The provisions of Section 1 and Section 2 of this Article shall govern the
appointment and action of such committees so far as consistent, unless otherwise
provided by the Board. Vacancies in such committees shall be filled by the Board
or as the Board may provide.

                                   ARTICLE IV
                                   ----------

                                    Officers
                                    --------

         SECTION 1. GENERAL PROVISIONS. The Board shall elect a president, such
number of vice presidents, if any, as the Board may from time to time determine,
a secretary and a treasurer. The Board may also elect a chairman of the Board
and may from time to time create such offices and appoint such other officers,
subordinate officers and assistant officers as it may determine. The chairman of
the Board, if one be elected, shall be, but the other officers need not be,
chosen from among the members of the Board. Any two or more of such offices,
other than those of president and vice president, may be held by the same
person, but no officer shall execute, acknowledge or verify any instrument in
more than one capacity.

         SECTION 2. TERM OF OFFICE. The officers of the Corporation shall hold
office during the pleasure of the Board, and, unless sooner removed by the
Board, until the annual meeting of the Board following the date of their
election and until their successors are chosen and qualified. The Board may
remove any officer at any time, with or without cause. Subject to the provisions
of Section 6 of Article V of these Bylaws, a vacancy in any office, however
created, shall be filled by the Board.

                                   ARTICLE V
                                   ---------

                               Duties of Officers
                               ------------------

         SECTION 1. CHAIRMAN OF THE BOARD. The chairman of the Board, if one be
elected, shall preside at all meetings of the Board and meetings of stockholders
and shall have such other powers and duties as may be prescribed by the Board.
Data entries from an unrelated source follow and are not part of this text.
(* ===== verification/Kinit.v ===== *)
(** * The first process ([kernel/kinit.c], the modules of
    [arch/x86/boot/limine.c])

    [start_init] reads [/init] from the initial ram disk into a heap buffer,
    makes process 1, loads the program, builds its stack and leaves for user
    mode. *)
From S2P Require Import Prelude Pmm Page Vmm Heap HeapInv HeapProps HeapSpec Alloc Kthread.
From S2P Require Import Console Keyboard Serial Terminal Ext2 Vfs Process UserMem MemSys ProcSys Syscall Elf.
Local Open Scope Z_scope.

(** ** Modules of the boot loader *)

(** [struct limine_file], as far as the kernel reads it. *)
Record limine_file := LimineFile { lf_address : Z; lf_size : Z }.

(** [module_request.response]: NULL, or [module_count] files. *)
Definition module_response : Type := option (list limine_file).

Definition limine_get_module (response : module_response) (index : Z) : option limine_file :=
  match response with
  | None => None
  | Some modules => if Z.of_nat (length modules) <=? index then None else modules !! Z.to_nat index
  end.

Definition limine_get_module_count (response : module_response) : Z :=
  match response with None => 0 | Some modules => Z.of_nat (length modules) end.

(** ** Outcomes *)

(** The calls of [log_panic], in the order of the code. *)
Inductive panic :=
  | NoModule | NotFound | NoInode | EmptyFile | NoBuffer | ReadFailed (bytes_read : Z)
  | NoProcess | LoadFailed (ret : Z) | NoStack.

(** The lookup never ends, the kernel stops, or user code starts. *)
Inductive started (S : Type) :=
  | Hangs
  | Halts
  | Panics (why : panic) (s : S)
  | Enters (entry rsp : Z) (s : S).
Arguments Hangs {S}.
Arguments Halts {S}.
Arguments Panics {S} _ _.
Arguments Enters {S} _ _ _.

(** [/init], [init], [PATH=/bin] and [HOME=/]. *)
Definition init_path : list Z := [47; 105; 110; 105; 116].
Definition process_name : list Z := [105; 110; 105; 116].
Definition init_argv : list (list Z) := [init_path].
Definition init_envp : list (list Z) := [[80; 65; 84; 72; 61; 47; 98; 105; 110]; [72; 79; 77; 69; 61; 47]].

(** [brk_start] and [brk]. *)
Definition set_brk_area (v : Z) (p : process) : process :=
  Process (pid p) (p_name p) (p_state p) (pml4_phys p) v v (p_kthread p) (kernel_stack_top p)
    (user_rip p) (user_rsp p) (user_rflags p) (fs_base p) (gs_base p) (fd_table p) (p_parent p)
    (p_children p) (p_sibling p) (exit_code p) (wait_pid p) (pending_signals p) (blocked_signals p)
    (p_next p).

Section Init.
Context {H : Type} `{!Allocator H}.
Context (terminal : Z) (lookup_fuel : nat) (response : module_response) (info0 : elf_info).
Implicit Types s : sys H.

(** Step 8: [init] becomes the current process on its own stack and tables. *)
Definition make_current (init rip rsp : Z) (o : os H) : os H :=
  let o := pupd init (set_p_state PROC_RUNNING) (process_set_current init o) in
  let c := o_cpu o in
  let o := set_cpu (Cpu (msr_fs_base c) (msr_kernel_gs_base c) (kernel_stack_top (proc o init)) (kernel_rsp c)
                      (pml4_phys (proc o init))) o in
  pupd init (set_user_regs rip rsp 0x202) o.

(** Steps 6 and 7: the program and its stack.  [info0] is the structure
    before [elf_load] fills it. *)
Definition launch_init (init elf_data file_size : Z) s : started (sys H) :=
  let o := s_os s in
  match elf_load (d_mem (s_dev s)) (Some (pml4_phys (proc o init))) elf_data file_size (Some info0) (o_k o) with
  | (ret, info, k) =>
      let o := set_k k o in
      if ret <? 0 then Panics (LoadFailed ret) (set_os (process_destroy init (kfree_os elf_data o)) s)
      else
        let brk := info_brk_start (default info0 info) in
        let o := kfree_os elf_data (pupd init (set_brk_area brk) o) in
        let '(user_rsp, k) := elf_setup_stack (Some (pml4_phys (proc o init))) (Some init_argv) (Some init_envp) info (o_k o) in
        let o := set_k k o in
        if user_rsp =? 0 then Panics NoStack (set_os (process_destroy init o) s)
        else
          let e := entry (default info0 info) in
          Enters e user_rsp (set_os (make_current init e user_rsp o) s)
  end.

(** Steps 1 to 5: the file and the process. *)
Definition start_init s : started (sys H) :=
  let fs := d_ext2 (s_dev s) in
  let m := d_mem (s_dev s) in
  match limine_get_module response 0 with
  | None => Panics NoModule s
  | Some _ =>
      match ext2_lookup fs m lookup_fuel init_path with
      | None => Hangs
      | Some init_ino =>
          if init_ino =? 0 then Panics NotFound s
          else
            let init_inode := ext2_read_inode fs m init_ino in
            if init_inode =? 0 then Panics NoInode s
            else
              let file_size := ext2_get_file_size m init_inode in
              if file_size =? 0 then Panics EmptyFile s
              else
                let '(elf_data, o) := kmalloc_os file_size (s_os s) in
                if elf_data =? 0 then Panics NoBuffer (set_os o s)
                else
                  let '(bytes_read, m) := ext2_read_file fs init_inode 0 elf_data file_size m in
                  let s := set_user m (set_os o s) in
                  if (bytes_read <? 0) || negb (u64 bytes_read =? file_size)
                  then Panics (ReadFailed bytes_read) (on_os (kfree_os elf_data) s)
                  else
                    match process_create process_name terminal (s_os s) with
                    | Halted => Halts
                    | Done (init, o) =>
                        let s := set_os o s in
                        if init =? 0 then Panics NoProcess (on_os (kfree_os elf_data) s)
                        else launch_init init elf_data file_size s
                    end
      end
  end.
End Init.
         SECTION 2. PRESIDENT. The president shall be the chief executive
officer of the Corporation and shall exercise supervision over the business of
the Corporation and over its several officers, subject, however, to the control
of the Board. In the absence of the chairman of the Board, or if none be
elected, the president shall preside at meetings of stockholders. The president
shall have authority to sign all certificates for shares and all deeds,
mortgages, bonds, agreements, notes, and other instruments requiring his
signature; and shall have all the powers and duties prescribed by the General
Corporation Law of the State of Delaware and such others as the Board may from
time to time assign to him.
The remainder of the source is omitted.